Volume II, Issue 1 | February 9, 2016

The Burrow, Agents of Change, Kuleana and More

 

  • The New York Times called English professor Jim Krusoe’s new novel The Sleep Garden (Tin House) “…often funny, often beautiful and always dynamic...” Set in an underground apartment building “The Burrow”, five twilight souls inhabit the space between life and death; and interwoven with their stories are those of inhabitants of the living world, including a retired sea captain, and a psychotic former child actor. The Chicago Tribune calls Jim “a superb entertainer with a Mad magazine-like appreciation for the absurd.” The Sleep Garden is now available on Amazon.com.
  • Associate Communication Professor Ron Brewington received a Lifetime Achievement Award from the Black Hollywood Education and Resource Center on January 15. Ron is host and producer of The Actor's Choice, a weekly one-hour TV talk show about the “fabulous world of actors and actresses.”
  • Trustee Susan Aminoff discussed themes from a book she co-authored – called “Autobiography Matters: Themes of our Lives”, published by USC Figueroa Press – at Emeritus on February 4. The book is available on Amazon.com, and contains stories of courage and character to inspire us, and represent real-life examples of current issues in the sociology of aging.
  • Agents of Change – a powerful and timely documentary about the black student-led protest movement on college campuses in the late 1960s – will have its world premiere at the Pan African Film Festival in Los Angeles, this February. The SMC connection? Co-producer and co-director Frank Dawson is Associate Dean of Career Technical Education at SMC, and a former network TV executive.
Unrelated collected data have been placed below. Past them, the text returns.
(* ===== verification/Provider.v ===== *)
(** * Provider adapters as the runtime sees them ([internal/provider])

    The result of one delivery attempt, the action context, the [Adapter]
    interface, and the registry that resolves [provider_code/provider_action].
    The five adapters are in [Webhook], [LarkBot], [Loadtest], [Firebase] and
    [Smtp]. *)

From S2P Require Import Prelude Float Errors Json JsonRaw Domain.

Record Result := mkResult {
  Success : bool;
  AvailabilityFailure : bool;
  Res_HTTPStatus : Z;
  Res_ErrorClass : string;
  Res_Message : string;
  Res_ProviderResponse : option json;
}.

Definition zero_result : Result :=
  {| Success := false; AvailabilityFailure := false; Res_HTTPStatus := 0;
     Res_ErrorClass := EmptyString; Res_Message := EmptyString; Res_ProviderResponse := None |}.

Record ActionContext := mkAC {
  AC_ProviderCode : string;
  AC_ProviderAction : string;
  BaseURL : string;
  AC_Path : string;
  AC_Method : string;
  Credential : string;
  AC_TimeoutMs : Z;
  AC_SourceSystem : string;
  AC_SourceRequestID : string;
  HasHTTPClient : bool;
  AllowedRespHeaders : list string;
}.

Record CircuitBreakerConfig := { FailureThreshold : Z; OpenDuration : Z }.

Record ActionConfig := {
  Description : string;
  Cfg_BaseURL : string;
  Cfg_Path : string;
  Cfg_Method : string;
  Cfg_TimeoutMs : Z;
  Cfg_RequestsPerSecond : float64;
  Cfg_MaxConcurrency : Z;
  CircuitBreaker : option CircuitBreakerConfig;
}.

Record Config := { CredentialRef : string; Actions : list (string * ActionConfig) }.

(** The [Adapter] interface without [SendActionRequest], which is an effect of
    the worker's programs and is told apart by the adapter's [ProviderCode].
    [N] stands for a raw YAML node. *)
Record Adapter (N : Type) := {
  Ad_ProviderCode : string;
  Ad_Config : N -> res Config;
  Ad_Validate : string -> string -> option error;
}.
Arguments Ad_ProviderCode {N} _.
Arguments Ad_Config {N} _ _.
Arguments Ad_Validate {N} _ _ _.

Record ResolvedAction (N : Type) := {
  RA_Adapter : Adapter N;
  RA_Context : ActionContext;
  RA_Description : string;
  RA_TimeoutMs : Z;
  RA_RequestsPerSecond : float64;
  RA_MaxConcurrency : Z;
  RA_CircuitBreaker : option CircuitBreakerConfig;
}.
Arguments RA_Adapter {N} _.
Arguments RA_Context {N} _.
Arguments RA_Description {N} _.
Arguments RA_TimeoutMs {N} _.
Arguments RA_RequestsPerSecond {N} _.
Arguments RA_MaxConcurrency {N} _.
Arguments RA_CircuitBreaker {N} _.

Definition key (providerCode providerAction : string) : string :=
  (providerCode +:+ "/" +:+ providerAction)%string.

(** ** The registry *)

Section registry.
Context {Wd : Wording} {N : Type}.

Record Registry := mkRegistry {
  R_Providers : list (string * N);
  R_adapters : gmap string (Adapter N);
  R_hasHTTPClient : bool;
  R_allowedRespHeaders : list string;
  R_resolved : gmap string (ResolvedAction N);
}.

Definition NewRegistry (cfg : list (string * N)) (httpClient : bool) (allowed : list string) : Registry :=
  {| R_Providers := cfg; R_adapters := ∅; R_hasHTTPClient := httpClient;
     R_allowedRespHeaders := allowed; R_resolved := ∅ |}.

Definition RegisterAdapter (r : Registry) (a : Adapter N) : Registry :=
  {| R_Providers := R_Providers r; R_adapters := <[Ad_ProviderCode a := a]> (R_adapters r);
     R_hasHTTPClient := R_hasHTTPClient r; R_allowedRespHeaders := R_allowedRespHeaders r;
     R_resolved := R_resolved r |}.

Definition resolve_action (r : Registry) (adapter : Adapter N) (providerCode credential : string)
    (na : string * ActionConfig) : ResolvedAction N :=
  let ac := na.2 in
  {| RA_Adapter := adapter;
     RA_Context :=
       {| AC_ProviderCode := providerCode; AC_ProviderAction := na.1;
          BaseURL := Cfg_BaseURL ac; AC_Path := Cfg_Path ac; AC_Method := Cfg_Method ac;
          Credential := credential; AC_TimeoutMs := Cfg_TimeoutMs ac;
          AC_SourceSystem := EmptyString; AC_SourceRequestID := EmptyString;
          HasHTTPClient := R_hasHTTPClient r; AllowedRespHeaders := R_allowedRespHeaders r |};
     RA_Description := Description ac;
     RA_TimeoutMs := Cfg_TimeoutMs ac;
     RA_RequestsPerSecond := Cfg_RequestsPerSecond ac;
     RA_MaxConcurrency := Cfg_MaxConcurrency ac;
     RA_CircuitBreaker := CircuitBreaker ac |}.

Definition set_resolved (r : Registry) (m : gmap string (ResolvedAction N)) : Registry :=
  {| R_Providers := R_Providers r; R_adapters := R_adapters r;
     R_hasHTTPClient := R_hasHTTPClient r; R_allowedRespHeaders := R_allowedRespHeaders r;
     R_resolved := m |}.

(** One iteration of [Build]'s loop; a failure stops the loop. *)
Definition build_provider (resolver : string -> res string) (r : Registry) (pc : string * N) : res Registry :=
  let '(providerCode, raw) := pc in
  match R_adapters r !! providerCode with
  | None => Err (EString ("provider " +:+ providerCode +:+ ": no adapter registered for this provider_code")%string)
  | Some adapter =>
      match Ad_Config adapter raw with
      | Err e => Err (EWrap ("provider " +:+ providerCode +:+ ": invalid adapter config: ")%string e EmptyString)
      | Ok c =>
          match Actions c with
          | [] => Err (EString ("provider " +:+ providerCode +:+ ": adapter config enables no actions")%string)
          | _ =>
              match resolver (CredentialRef c) with
              | Err e => Err (EWrap ("provider " +:+ providerCode +:+ ": resolve credential_ref " +:+ quote_q (CredentialRef c) +:+ ": ")%string e EmptyString)
              | Ok credential =>
                  Ok (set_resolved r
                        (fold_left (fun m na => <[key providerCode na.1 := resolve_action r adapter providerCode credential na]> m)
                           (Actions c) (R_resolved r)))
              end
          end
      end
  end.

Fixpoint build_all (resolver : string -> res string) (l : list (string * N)) (r : Registry) : res Registry :=
  match l with
  | [] => Ok r
  | pc :: rest =>
      match build_provider resolver r pc with
      | Err e => Err e
      | Ok r' => build_all resolver rest r'
      end
  end.

(** [Build]; the map of provider blocks is visited in some order. *)
Definition Build (resolver : string -> res string) (r : Registry) : res Registry :=
  build_all resolver (R_Providers r) r.

Definition Lookup (r : Registry) (providerCode providerAction : string) : option (ResolvedAction N) :=
  R_resolved r !! key providerCode providerAction.

Definition All (r : Registry) : gmap string (ResolvedAction N) := R_resolved r.
End registry.
Arguments Registry : clear implicits.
His collaborator is Peabody Award-winning director Abby Ginzberg (they were both students at Cornell University when the events depicted in the film took place). Read the LA Times article on Agents of Change.
  • What do you get when you put a 50 year relationship between five siblings together? If you’re Marilyn Landau, administrative assistant in the Community and Academic Relations Department, you get a beautiful work of art. Marilyn was commissioned to create a family heritage mixed media collage using family photos, text and ephemera in the background. Most of Marilyn's other work is abstract in nature.
  • Things happen when you start to follow your kuleana! Communication professor and award-winning producer/director Sheila Laffey was featured in Ventura Water’sWater Take 1 website. The article highlights how Sheila has used her art and craft to pursue her passion for the environment, and is an overview of her award-winning career including films like “Love Thy Nature” (on which she is Associate Producer), narrated by Liam Neeson.
  • Salvador Carrasco, SMC’s head of film production, is proud to report that student film CORA has won two awards at the L.A. Shorts Awards. The awards were for best editing – the Silver Award – for SMC student Feriba Ayadi Karakoc; and Honorable Mention for Best Film for director Kevin Maxwell.
  • Albert Myers, Associate Professor of Photography, was recognized for completing over 500 hours of volunteer service to UCLA Ronald Reagan Hospital. Albert helps provide preschool vision screening through the UCLA Stein Eye Institute, to ensure that children do not have visual challenges before they go to school.
  • Theatre Arts Adjunct Instructor Crystal Robbins has been asked to pursue Master Teacher status within her discipline as a voice/body Instructor of the Lessac Approach (there are only five active Master Teachers of Lessac work in the world). Crystal is a certified Lessac instructor who worked one-on-one with founder Arthur Lessac for thirteen years. She has also been invited back to Depauw University in Indiana this summer to teach a four-week Lessac summer intensive.
  • Psychology professor Karen Gunn was invited to be a speaker at the Martin Luther King, Jr. prayer breakfast on January 15.
  • English professor and poet Carol Davis was January’s artist-in-residence in Surel’s Place, an artist residency program in Idaho. While steps away from the Boise River, Carol – whose grandparents were Central and Eastern European Jewish immigrants – created poems exploring themes like family legacy & history and how they collide; Jewish superstition in belief and behavior; and belief and observance. Carol is the poetry editor for Jewish Journal, America’s most widely read Jewish newspaper and news site.